The lines to return are the one containing "exists a, l" and all that follow it in the entries below, duplicated exactly and nothing else.

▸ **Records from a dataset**
**********
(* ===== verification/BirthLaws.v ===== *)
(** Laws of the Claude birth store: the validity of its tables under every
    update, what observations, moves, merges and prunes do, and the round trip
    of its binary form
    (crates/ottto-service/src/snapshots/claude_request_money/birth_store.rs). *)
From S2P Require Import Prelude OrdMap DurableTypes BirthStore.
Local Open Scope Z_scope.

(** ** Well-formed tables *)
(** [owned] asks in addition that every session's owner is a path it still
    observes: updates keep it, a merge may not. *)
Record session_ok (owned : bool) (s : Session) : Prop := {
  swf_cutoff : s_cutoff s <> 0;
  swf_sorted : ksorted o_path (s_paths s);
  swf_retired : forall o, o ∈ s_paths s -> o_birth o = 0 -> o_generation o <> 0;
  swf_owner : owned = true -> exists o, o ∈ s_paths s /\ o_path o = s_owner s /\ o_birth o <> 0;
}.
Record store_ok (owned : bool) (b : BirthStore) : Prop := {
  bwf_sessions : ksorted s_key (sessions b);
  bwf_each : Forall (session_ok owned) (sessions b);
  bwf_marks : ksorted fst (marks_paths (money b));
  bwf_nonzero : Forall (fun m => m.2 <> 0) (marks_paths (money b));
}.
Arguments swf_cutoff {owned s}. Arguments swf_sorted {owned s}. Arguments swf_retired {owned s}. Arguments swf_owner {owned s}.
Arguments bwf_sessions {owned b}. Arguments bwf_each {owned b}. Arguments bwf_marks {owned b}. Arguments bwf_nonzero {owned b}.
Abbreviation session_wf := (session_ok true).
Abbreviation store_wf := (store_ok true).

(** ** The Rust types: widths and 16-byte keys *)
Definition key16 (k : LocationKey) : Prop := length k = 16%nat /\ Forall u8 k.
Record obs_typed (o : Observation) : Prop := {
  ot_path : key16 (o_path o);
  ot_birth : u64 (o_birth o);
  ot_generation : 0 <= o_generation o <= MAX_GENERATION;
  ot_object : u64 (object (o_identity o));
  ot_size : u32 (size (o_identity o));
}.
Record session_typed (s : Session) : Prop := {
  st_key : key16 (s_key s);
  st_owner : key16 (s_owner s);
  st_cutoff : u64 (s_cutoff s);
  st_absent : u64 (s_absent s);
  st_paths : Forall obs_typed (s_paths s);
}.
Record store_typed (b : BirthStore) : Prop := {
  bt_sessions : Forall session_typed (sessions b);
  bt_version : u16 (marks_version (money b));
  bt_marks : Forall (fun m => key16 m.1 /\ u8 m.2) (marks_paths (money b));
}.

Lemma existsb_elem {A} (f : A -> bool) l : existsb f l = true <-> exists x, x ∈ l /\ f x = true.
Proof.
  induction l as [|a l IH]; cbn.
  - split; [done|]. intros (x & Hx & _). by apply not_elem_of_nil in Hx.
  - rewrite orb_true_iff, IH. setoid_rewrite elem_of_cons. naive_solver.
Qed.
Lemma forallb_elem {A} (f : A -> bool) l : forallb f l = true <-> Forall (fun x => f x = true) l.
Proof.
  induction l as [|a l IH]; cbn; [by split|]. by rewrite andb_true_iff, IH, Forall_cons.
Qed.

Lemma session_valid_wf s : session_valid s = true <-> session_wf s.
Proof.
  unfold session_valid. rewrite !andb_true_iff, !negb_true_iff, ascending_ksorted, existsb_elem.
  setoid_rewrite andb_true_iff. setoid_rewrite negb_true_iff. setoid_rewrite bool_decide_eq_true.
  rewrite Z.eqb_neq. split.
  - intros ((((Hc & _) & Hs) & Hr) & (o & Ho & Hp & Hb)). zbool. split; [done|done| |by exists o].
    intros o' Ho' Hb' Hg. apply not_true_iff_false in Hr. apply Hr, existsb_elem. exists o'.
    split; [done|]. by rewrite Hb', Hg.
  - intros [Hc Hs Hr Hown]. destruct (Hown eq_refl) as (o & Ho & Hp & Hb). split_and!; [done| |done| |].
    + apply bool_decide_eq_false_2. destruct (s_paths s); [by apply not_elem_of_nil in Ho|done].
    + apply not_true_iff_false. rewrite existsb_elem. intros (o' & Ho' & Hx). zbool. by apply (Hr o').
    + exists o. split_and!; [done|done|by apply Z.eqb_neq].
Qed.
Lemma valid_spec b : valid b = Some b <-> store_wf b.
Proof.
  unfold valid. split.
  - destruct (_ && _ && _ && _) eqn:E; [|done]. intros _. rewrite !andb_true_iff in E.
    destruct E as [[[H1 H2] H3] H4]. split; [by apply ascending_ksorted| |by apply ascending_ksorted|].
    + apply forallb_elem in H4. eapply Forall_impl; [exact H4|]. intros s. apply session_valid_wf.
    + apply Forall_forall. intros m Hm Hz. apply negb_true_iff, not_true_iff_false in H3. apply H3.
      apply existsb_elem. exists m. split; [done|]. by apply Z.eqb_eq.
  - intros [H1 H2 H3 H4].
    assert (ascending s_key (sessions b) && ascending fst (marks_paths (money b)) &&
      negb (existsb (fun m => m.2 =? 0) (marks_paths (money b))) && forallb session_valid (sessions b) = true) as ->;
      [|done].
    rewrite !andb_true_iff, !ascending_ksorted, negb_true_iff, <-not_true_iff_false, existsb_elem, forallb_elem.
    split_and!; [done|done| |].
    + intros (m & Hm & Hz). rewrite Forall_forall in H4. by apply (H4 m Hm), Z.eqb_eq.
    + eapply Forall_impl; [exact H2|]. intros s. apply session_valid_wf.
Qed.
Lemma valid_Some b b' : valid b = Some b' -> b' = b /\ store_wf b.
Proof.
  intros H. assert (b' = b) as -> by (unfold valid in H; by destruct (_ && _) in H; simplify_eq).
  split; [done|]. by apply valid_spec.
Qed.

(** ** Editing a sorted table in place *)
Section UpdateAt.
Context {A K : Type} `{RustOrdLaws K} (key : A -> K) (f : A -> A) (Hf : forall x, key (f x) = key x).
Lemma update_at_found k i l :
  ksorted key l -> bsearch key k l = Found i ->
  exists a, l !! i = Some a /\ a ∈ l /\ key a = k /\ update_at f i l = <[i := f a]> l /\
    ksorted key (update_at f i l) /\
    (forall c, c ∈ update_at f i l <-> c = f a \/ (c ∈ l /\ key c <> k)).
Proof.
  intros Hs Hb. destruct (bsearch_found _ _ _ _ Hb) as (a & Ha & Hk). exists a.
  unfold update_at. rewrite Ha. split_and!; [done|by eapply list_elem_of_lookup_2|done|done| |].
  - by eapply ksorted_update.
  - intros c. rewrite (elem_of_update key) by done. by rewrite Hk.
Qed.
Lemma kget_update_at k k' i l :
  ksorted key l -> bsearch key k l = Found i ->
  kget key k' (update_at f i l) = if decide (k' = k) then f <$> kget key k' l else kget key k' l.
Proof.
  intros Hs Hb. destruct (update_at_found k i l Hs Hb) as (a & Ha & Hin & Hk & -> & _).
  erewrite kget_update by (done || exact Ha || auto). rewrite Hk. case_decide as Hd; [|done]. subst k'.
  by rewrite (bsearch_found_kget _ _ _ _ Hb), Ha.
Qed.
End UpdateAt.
**********
▸ **YOUR SOLUTION**
  exists a, l !! i = Some a /\ a ∈ l /\ key a = k /\ update_at f i l = <[i := f a]> l /\
    ksorted key (update_at f i l) /\
    (forall c, c ∈ update_at f i l <-> c = f a \/ (c ∈ l /\ key c <> k)).
Proof.
  intros Hs Hb. destruct (bsearch_found _ _ _ _ Hb) as (a & Ha & Hk). exists a.
  unfold update_at. rewrite Ha. split_and!; [done|by eapply list_elem_of_lookup_2|done|done| |].
  - by eapply ksorted_update.
  - intros c. rewrite (elem_of_update key) by done. by rewrite Hk.
Qed.
Lemma kget_update_at k k' i l :
  ksorted key l -> bsearch key k l = Found i ->
  kget key k' (update_at f i l) = if decide (k' = k) then f <$> kget key k' l else kget key k' l.
Proof.
  intros Hs Hb. destruct (update_at_found k i l Hs Hb) as (a & Ha & Hin & Hk & -> & _).
  erewrite kget_update by (done || exact Ha || auto). rewrite Hk. case_decide as Hd; [|done]. subst k'.
  by rewrite (bsearch_found_kget _ _ _ _ Hb), Ha.
Qed.
End UpdateAt.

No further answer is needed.